Regulators also declined to change a requirement that hospitals on the same campus be treated as one system, instead of as separate systems. Hospital lobbyists complained that each hospital within a system should be eligible for bonus payments separately and should not be penalized if a different part does not meet the requirements.

Officials at the Centers for Medicare and Medicaid Services said they felt that they needed to treat hospitals on a campus as one provider in order to remain consistent with other policies.

Federation of American Hospitals president and CEO Chip Kahn protested and called on Congress to change that part of the law.

"Patients of a hospital should be confident that their hospital is receiving the full [statutory] incentive, regardless of whether that hospital has an individual provider number or shares a provider number with other hospitals," Kahn said. "So, it is essential that Congress clarifies the definition of an eligible hospital to put all hospitals on a level playing field for the distribution of incentive payments."

Overall, however, Kahn supported the rule, saying the final version "recognizes many of the practical concerns" that the for-profit hospitals in his association had expressed about the original proposal.

The American Medical Association voiced some skepticism about whether a large number of physicians would be able to benefit in the first stage of the program.

"Physicians recognize the potential for health IT and want to adopt new technologies, but costly [electronic health record] systems are out of reach for many physicians," said Steven J. Stack, an AMA board member, in a statement released by the organization.
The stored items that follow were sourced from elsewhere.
(** * MeasurementSystem: a two-click distance annotation engine

    Shallow embedding of [src/MeasurementSystem.ts].

    Numbers.  A TypeScript [number] holding a coordinate, a length or a
    snap step is modelled as a real number ([R]): IEEE rounding, NaN and
    the infinities are abstracted away, which is the reading under which
    the specification states its geometric properties ("up to
    floating-point tolerance").  A division by zero, which JavaScript
    answers with an infinity or NaN, has no counterpart either; the
    snap steps of the code are the constants 0.5 and 0.1.  An array
    index is an integer ([Z]).

    Objects.  [THREE.Vector3] values are always cloned before they are
    stored, so they are plain values here.  Scene-graph objects carry
    the [id] that three.js gives every [Object3D], which only serves to
    tell them apart; the scene is the list of the ids of its children. *)

From Stdlib Require Import Reals Lra Lia ZArith String.
From stdpp Require Import base list.

Open Scope R_scope.

(** ** three.js [Vector3] (the methods the measurement code calls) *)

Module Vector3.

Record t : Type := mk { x : R; y : R; z : R }.

Definition clone (v : t) : t := mk (x v) (y v) (z v).

(* this.copy( v ): the coordinates of [v] overwrite those of [this] *)
Definition copy (this v : t) : t := mk (x v) (y v) (z v).

Definition add (a b : t) : t := mk (x a + x b) (y a + y b) (z a + z b).

Definition sub (a b : t) : t := mk (x a - x b) (y a - y b) (z a - z b).

Definition multiplyScalar (v : t) (s : R) : t := mk (x v * s) (y v * s) (z v * s).

(* divideScalar( scalar ) { return this.multiplyScalar( 1 / scalar ); } *)
Definition divideScalar (v : t) (s : R) : t := multiplyScalar v (1 / s).

Definition negate (v : t) : t := mk (- x v) (- y v) (- z v).

Definition length (v : t) : R := sqrt (x v * x v + y v * y v + z v * z v).

Definition distanceToSquared (a b : t) : R :=
  let dx := x a - x b in
  let dy := y a - y b in
  let dz := z a - z b in
  dx * dx + dy * dy + dz * dz.

Definition distanceTo (a b : t) : R := sqrt (distanceToSquared a b).

(* normalize() { return this.divideScalar( this.length() || 1 ); } *)
Definition normalize (v : t) : t :=
  divideScalar v (if Req_dec_T (length v) 0 then 1 else length v).

End Vector3.

Abbreviation Vector3 := Vector3.t.

(** [Math.round]: the nearest integer, a tie going towards +infinity. *)
Definition Math_round (r : R) : R := IZR (Int_part (r + / 2)).

(** ** Geometry of the measurement system *)

Definition EXTENSION_OFFSET : R := 0.002.
Definition EXTENSION_OVERSHOOT : R := 0.003.
Definition SNAP_SHIFT : R := 0.5.
Definition SNAP_CTRL : R := 0.1.
(** * Commission kit: text normalisation, commission parsing, schema
      reconciliation, tiered search and best-match aggregation.

    Shallow embedding of
      - [src/_legacy/utils.py]               (normalize_text,
        parse_commission_to_float, create_search_pattern),
      - [src/_legacy/find_commision_rate.py] (search_products, get_best_match),
      - [src/app.py]                         (_pick_first_present,
        _normalize_to_flat4).

    Conventions.
      - A Python [str] is a list of Unicode code points ([pystr]).
      - The white-space class ([str.strip], [\s]), the decimal digits
        ([\d], [float]) and the word characters ([\w], [\b]) are embedded
        for every code point, from the Unicode 14.0 tables of CPython 3.11.
      - [str.lower] is embedded on the code points U+0000..U+017F (Basic
        Latin, Latin-1 Supplement, Latin Extended-A, which contains every
        Turkish letter); a code point above U+017F is left unchanged by
        [lower_char].  Statements about lower-cased text are about texts of
        that range wherever the case of a letter matters.
      - A Python [float] is embedded as the rational it denotes ([Q]); [NaN]
        is [None].  Rounding is not part of the embedding. *)

From Stdlib Require Import List Bool NArith ZArith QArith Lia.
From Stdlib Require Import Ascii String.
From Stdlib Require Import Permutation Sorted Lqa.
Import ListNotations.

Local Open Scope N_scope.

(* ================================================================== *)
(** ** Python strings *)

Module Py.

Definition char := N.
Definition pystr := list char.

Definition char_eqb (a b : char) : bool := N.eqb a b.

Fixpoint str_eqb (a b : pystr) : bool :=
  match a, b with
  | [], [] => true
  | x :: a', y :: b' => char_eqb x y && str_eqb a' b'
  | _, _ => false
  end.

(** Decoder for string literals: the bytes of a UTF-8 literal are turned
    into code points, so that source literals can be written as they are. *)
Fixpoint utf8_decode (bs : list N) : pystr :=
  match bs with
  | [] => []
  | b1 :: r1 =>
    if b1 <? 0x80 then b1 :: utf8_decode r1
    else match r1 with
    | [] => [b1]
    | b2 :: r2 =>
      if b1 <? 0xE0 then
        ((b1 - 0xC0) * 64 + (b2 - 0x80)) :: utf8_decode r2
      else match r2 with
      | [] => [b1; b2]
      | b3 :: r3 =>
        if b1 <? 0xF0 then
          ((b1 - 0xE0) * 4096 + (b2 - 0x80) * 64 + (b3 - 0x80))
            :: utf8_decode r3
        else match r3 with
        | [] => [b1; b2; b3]
        | b4 :: r4 =>
          ((b1 - 0xF0) * 262144 + (b2 - 0x80) * 4096
             + (b3 - 0x80) * 64 + (b4 - 0x80)) :: utf8_decode r4
        end
      end
    end
  end.

Definition lit (s : string) : pystr :=
  utf8_decode (map N_of_ascii (list_ascii_of_string s)).

(** [str.isspace] on one code point; the regex class [\s] of a [str]
    pattern is the same set. *)
Definition is_space (c : char) : bool :=
  ((0x09 <=? c) && (c <=? 0x0D)) || ((0x1C <=? c) && (c <=? 0x20))
  || (c =? 0x85) || (c =? 0xA0) || (c =? 0x1680)
  || ((0x2000 <=? c) && (c <=? 0x200A))
  || (c =? 0x2028) || (c =? 0x2029) || (c =? 0x202F) || (c =? 0x205F)
  || (c =? 0x3000).

(** [str.lower] on one code point.  U+0130 (capital I with dot above)
    lowers to the two code points U+0069 U+0307. *)
Definition lower_char (c : char) : list char :=
  if (0x41 <=? c) && (c <=? 0x5A) then [c + 32]
  else if (0xC0 <=? c) && (c <=? 0xDE) && negb (c =? 0xD7) then [c + 32]
  else if c =? 0x130 then [0x69; 0x307]
  else if c =? 0x178 then [0xFF]
  else if (((0x100 <=? c) && (c <=? 0x12F))
           || ((0x132 <=? c) && (c <=? 0x137))
           || ((0x14A <=? c) && (c <=? 0x177))) && N.even c then [c + 1]
  else if (((0x139 <=? c) && (c <=? 0x148))
           || ((0x179 <=? c) && (c <=? 0x17E))) && N.odd c then [c + 1]
  else [c].

Definition lower (s : pystr) : pystr := flat_map lower_char s.

Fixpoint lstrip (s : pystr) : pystr :=
  match s with
  | [] => []
  | c :: t => if is_space c then lstrip t else s
  end.

Fixpoint rstrip (s : pystr) : pystr :=
  match s with
  | [] => []
  | c :: t =>
    match rstrip t with
    | [] => if is_space c then [] else [c]
    | t' => c :: t'
    end
  end.

(** [str.strip()] *)
Definition strip (s : pystr) : pystr := rstrip (lstrip s).

(** [str.replace(old, new)] for a one-character [old]. *)
Definition replace_char (old : char) (new : pystr) (s : pystr) : pystr :=
  flat_map (fun c => if char_eqb c old then new else [c]) s.

(** [c in s] for a one-character [c]. *)
Definition contains_char (c : char) (s : pystr) : bool :=
  existsb (char_eqb c) s.

Fixpoint starts_with (p s : pystr) : bool :=
  match p, s with
  | [], _ => true
  | x :: p', y :: s' => char_eqb x y && starts_with p' s'
  | _ :: _, [] => false
  end.

(** [p in s] (substring test). *)
Fixpoint contains (p s : pystr) : bool :=
  starts_with p s ||
  match s with
  | [] => false
  | _ :: s' => contains p s'
  end.

(** [not s] for a string. *)
Definition is_empty (s : pystr) : bool :=
  match s with
  | [] => true
  | _ :: _ => false
  end.

(** [x in [a, b, ...]] for a list of strings. *)
Definition in_strs (x : pystr) (l : list pystr) : bool :=
  existsb (str_eqb x) l.

(** Lexicographic order of [str] (by code point). *)
Fixpoint str_leb (a b : pystr) : bool :=
  match a, b with
  | [], _ => true
  | _ :: _, [] => false
  | x :: a', y :: b' =>
    if x <? y then true else if y <? x then false else str_leb a' b'
  end.

End Py.
Import Py.

(** Python values reaching the text helpers: [None], a missing value
    ([float('nan')], for which [pd.isna] holds), or a value given by its
    [str()] text. *)
Inductive pyval : Type :=
| PyNone
| PyNaN
| PyStr (s : pystr).

(* ================================================================== *)
(** ** utils.normalize_text *)

(** [str.maketrans("ığüşöçİĞÜŞÖÇ", "igusocIGUSOC")] *)
Definition turkish_map : list (char * char) :=
  combine (lit "ığüşöçİĞÜŞÖÇ") (lit "igusocIGUSOC").

Fixpoint translate_char (m : list (char * char)) (c : char) : char :=
  match m with
  | [] => c
  | (k, v) :: m' => if char_eqb c k then v else translate_char m' c
  end.

(** [str.translate] *)
Definition translate (m : list (char * char)) (s : pystr) : pystr :=
  map (translate_char m) s.

Definition starts_with_space (s : pystr) : bool :=
  match s with
  | [] => false
  | c :: _ => is_space c
  end.

(** [re.sub(r"\s+", " ", text)]: every maximal run of white space becomes
    one space. *)
Fixpoint re_sub_ws (s : pystr) : pystr :=
  match s with
  | [] => []
  | c :: t =>
    if is_space c then
      if starts_with_space t then re_sub_ws t else 0x20 :: re_sub_ws t
    else c :: re_sub_ws t
  end.

Definition normalize_text (text : pyval) : pystr :=
  match text with
  | PyNone | PyNaN => []
  | PyStr s =>
    let text := lower (strip s) in
    if in_strs text [lit "nan"; lit "none"; lit ""] then []
    else
      let text := translate turkish_map text in
      re_sub_ws text
  end.

(* ================================================================== *)
(** ** utils.parse_commission_to_float *)

(** The regex class [\d] of a [str] pattern: the decimal digits of every
    script (Unicode category Nd; Unicode 14.0, the tables of CPython 3.11).
    They come in blocks of ten consecutive code points carrying the values
    0 to 9; [decimal_blocks] lists the first code point of each block.
    [float] reads a digit of any block as its value. *)
Definition decimal_blocks : list N :=
  [
   0x30; 0x660; 0x6F0; 0x7C0; 0x966; 0x9E6; 0xA66; 0xAE6;
   0xB66; 0xBE6; 0xC66; 0xCE6; 0xD66; 0xDE6; 0xE50; 0xED0;
   0xF20; 0x1040; 0x1090; 0x17E0; 0x1810; 0x1946; 0x19D0; 0x1A80;
   0x1A90; 0x1B50; 0x1BB0; 0x1C40; 0x1C50; 0xA620; 0xA8D0; 0xA900;
   0xA9D0; 0xA9F0; 0xAA50; 0xABF0; 0xFF10; 0x104A0; 0x10D30; 0x11066;
   0x110F0; 0x11136; 0x111D0; 0x112F0; 0x11450; 0x114D0; 0x11650; 0x116C0;
   0x11730; 0x118E0; 0x11950; 0x11C50; 0x11D50; 0x11DA0; 0x16A60; 0x16AC0;
   0x16B50; 0x1D7CE; 0x1D7D8; 0x1D7E2; 0x1D7EC; 0x1D7F6; 0x1E140; 0x1E2F0;
   0x1E950; 0x1FBF0 ].

Definition digit_value (c : char) : option N :=
  option_map (fun b => c - b)
             (find (fun b => (b <=? c) && (c <=? b + 9)) decimal_blocks).

Definition is_digit (c : char) : bool :=
  match digit_value c with
  | Some _ => true
  | None => false
  end.

Definition c_comma : char := 0x2C.
Definition c_dot : char := 0x2E.

(** The character class [[\d\.,]]. *)
Definition is_run_char (c : char) : bool :=
  is_digit c || char_eqb c c_dot || char_eqb c c_comma.

Fixpoint take_while (f : char -> bool) (s : pystr) : pystr :=
  match s with
  | [] => []
  | c :: t => if f c then c :: take_while f t else []
  end.

Fixpoint drop_while (f : char -> bool) (s : pystr) : pystr :=
  match s with
  | [] => []
  | c :: t => if f c then drop_while f t else s
  end.

(** [numbers = re.findall(r"[\d\.,]+", s)] followed by [numbers[0]];
    [None] when [numbers] is empty. *)
Definition first_run (s : pystr) : option pystr :=
  match drop_while (fun c => negb (is_run_char c)) s with
  | [] => None
  | rest => Some (take_while is_run_char rest)
  end.

Fixpoint digits_value (acc : N) (s : pystr) : option N :=
  match s with
  | [] => Some acc
  | c :: t =>
    match digit_value c with
    | Some d => digits_value (acc * 10 + d) t
    | None => None
    end
  end.

Fixpoint pow10 (n : nat) : positive :=
  match n with
  | O => 1%positive
  | S n' => (10 * pow10 n')%positive
  end.

(** [float(raw)] for a text over digits and dots: digits with at most one
    dot and at least one digit; anything else is a [ValueError] ([None]). *)
Definition py_float (raw : pystr) : option Q :=
  let ip := take_while is_digit raw in
  match drop_while is_digit raw with
  | [] =>
    match ip with
    | [] => None
    | _ => option_map (fun n => (Z.of_N n # 1)%Q) (digits_value 0 ip)
    end
  | c :: fp =>
    if char_eqb c c_dot then
      match ip ++ fp with
      | [] => None
      | ds =>
        option_map
          (fun n => (Z.of_N n # pow10 (List.length fp))%Q)
          (digits_value 0 ds)
      end
    else None
  end.

(** The separator handling of lines 94-99. *)
Definition fix_separators (raw_number : pystr) : pystr :=
  if contains_char c_comma raw_number && contains_char c_dot raw_number then
    replace_char c_comma [c_dot] (replace_char c_dot [] raw_number)
  else if contains_char c_comma raw_number then
    replace_char c_comma [c_dot] raw_number
  else raw_number.

(** What the function writes to the logger. *)
Inductive log_event : Type :=
| LogAnomalous   (* warning "Anormal komisyon degeri" *)
| LogUnparseable (* error "Komisyon degeri parse edilemedi" *).

Definition Qlt_bool (a b : Q) : bool := negb (Qle_bool b a).

(** Lines 105-106: a value in (0, 1] is a fraction and becomes a percentage. *)
Definition scale_correct (result : Q) : Q :=
  if Qlt_bool 0 result && Qle_bool result 1 then (result * 100)%Q
  else result.
(** The packets that a run of frames makes the handler build: frames
    without an IP layer or with another transport are skipped. *)
Fixpoint built (frames : list (frame * Q)) : list packet :=
  match frames with
  | [] => []
  | (f, now) :: rest =>
      match ip_layer f, l4 f with
      | Some (src, dst), TCP sport dport =>
          {| timestamp := now; source_ip := Some src; dest_ip := Some dst;
             protocol := Some "TCP"%string; source_port := Some sport;
             dest_port := Some dport; packet_size := Some (frame_len f);
             app_name := None; pid := None; dest_hostname := None;
             category := None |} :: built rest
      | Some (src, dst), UDP sport dport =>
          {| timestamp := now; source_ip := Some src; dest_ip := Some dst;
             protocol := Some "UDP"%string; source_port := Some sport;
             dest_port := Some dport; packet_size := Some (frame_len f);
             app_name := None; pid := None; dest_hostname := None;
             category := None |} :: built rest
      | _, _ => built rest
      end
  end.

(** A sniffer without callback pushes exactly the packets it builds. *)
Lemma handler_run_pushes (frames : list (frame * Q)) :
  forall s : sniffer,
    has_callback s = false ->
    let s' := fold_left (fun s fn => _packet_handler s (fst fn) (snd fn))
                frames s in
    packet_queue s' = push_all (maxsize s) (packet_queue s) (built frames)
    /\ maxsize s' = maxsize s.
Proof.
  induction frames as [| [f now] frames IH]; intros s Hs; cbv zeta.
  - split; reflexivity.
  - cbn [fold_left fst snd built].
    assert (Hstep :
      has_callback (_packet_handler s f now) = false
      /\ maxsize (_packet_handler s f now) = maxsize s
      /\ push_all (maxsize s) (packet_queue (_packet_handler s f now))
           (built frames)
         = push_all (maxsize s) (packet_queue s) (built ((f, now) :: frames))).
    { unfold _packet_handler. cbn [built].
      destruct (ip_layer f) as [[src dst] |]; [| auto].
      destruct (l4 f); rewrite ?Hs; cbn; auto. }
    destruct Hstep as (Hc & Hm & Hq).
    destruct (IH _ Hc) as [H1 H2]. cbv zeta in H1, H2.
    rewrite H1, H2, Hm. split; [exact Hq | reflexivity].
Qed.

(** C1.  A sniffer without callback whose queue has capacity [C] and holds
    at most [C] events handles any run of frames: the queue never holds more
    than [C] events; a push on a full queue removes the oldest event only
    and appends the new one; and once at least [C] events were pushed the
    queue is exactly the last [C] of them, in arrival order. *)
Theorem capture_queue_drop_oldest
    (C : nat) (s : sniffer) (frames : list (frame * Q)) :
  (0 < C)%nat ->
  has_callback s = false ->
  maxsize s = Z.of_nat C ->
  (length (packet_queue s) <= C)%nat ->
  let s' := fold_left (fun s fn => _packet_handler s (fst fn) (snd fn))
              frames s in
  (length (packet_queue s') <= C)%nat
  /\ packet_queue s' = Py.lastn C (packet_queue s ++ built frames)
  /\ (forall (old : packet) (q : list packet) (x : packet),
        length (old :: q) = C ->
        enqueue (Z.of_nat C) (old :: q) x = q ++ [x])
  /\ ((C <= length (built frames))%nat ->
        packet_queue s' = Py.lastn C (built frames)
        /\ length (packet_queue s') = C).
Proof.
  intros HC Hcb Hmax Hlen. cbv zeta.
  destruct (handler_run_pushes frames s Hcb) as [Hq _]. cbv zeta in Hq.
  rewrite Hq, Hmax, (push_all_lastn C HC (built frames) (packet_queue s) Hlen).
  split; [| split; [| split]].
  - rewrite PyFacts.lastn_length. lia.
  - reflexivity.
  - intros old q x Hfull.
    rewrite (enqueue_full C HC (old :: q) x Hfull). reflexivity.
  - intros Hmany. split.
    + apply PyFacts.lastn_app_ge, Hmany.
    + rewrite PyFacts.lastn_length, length_app. lia.
Qed.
At a public briefing held to explain the regulations, Secretary Kathleen Sebelius shared a personal anecdote intended to explain why the move to electronic health records is so important. Sebelius spent Monday night with a friend in the emergency room who had internal bleeding. The woman had been in a hospital in another city over the July 4 holiday, but was sent home. When the symptoms started again and the woman went to a Washington-area hospital, the HHS secretary watched as different providers scribbled down her friend's medical history and medication list four separate times. Speculating that the doctors may have stuffed the information in their pockets instead of sharing it with other providers, Sebelius shook her head at the inefficiency of it all, and how "ripe it is for possible mistakes."

She called it a "good reminder of why we're here today."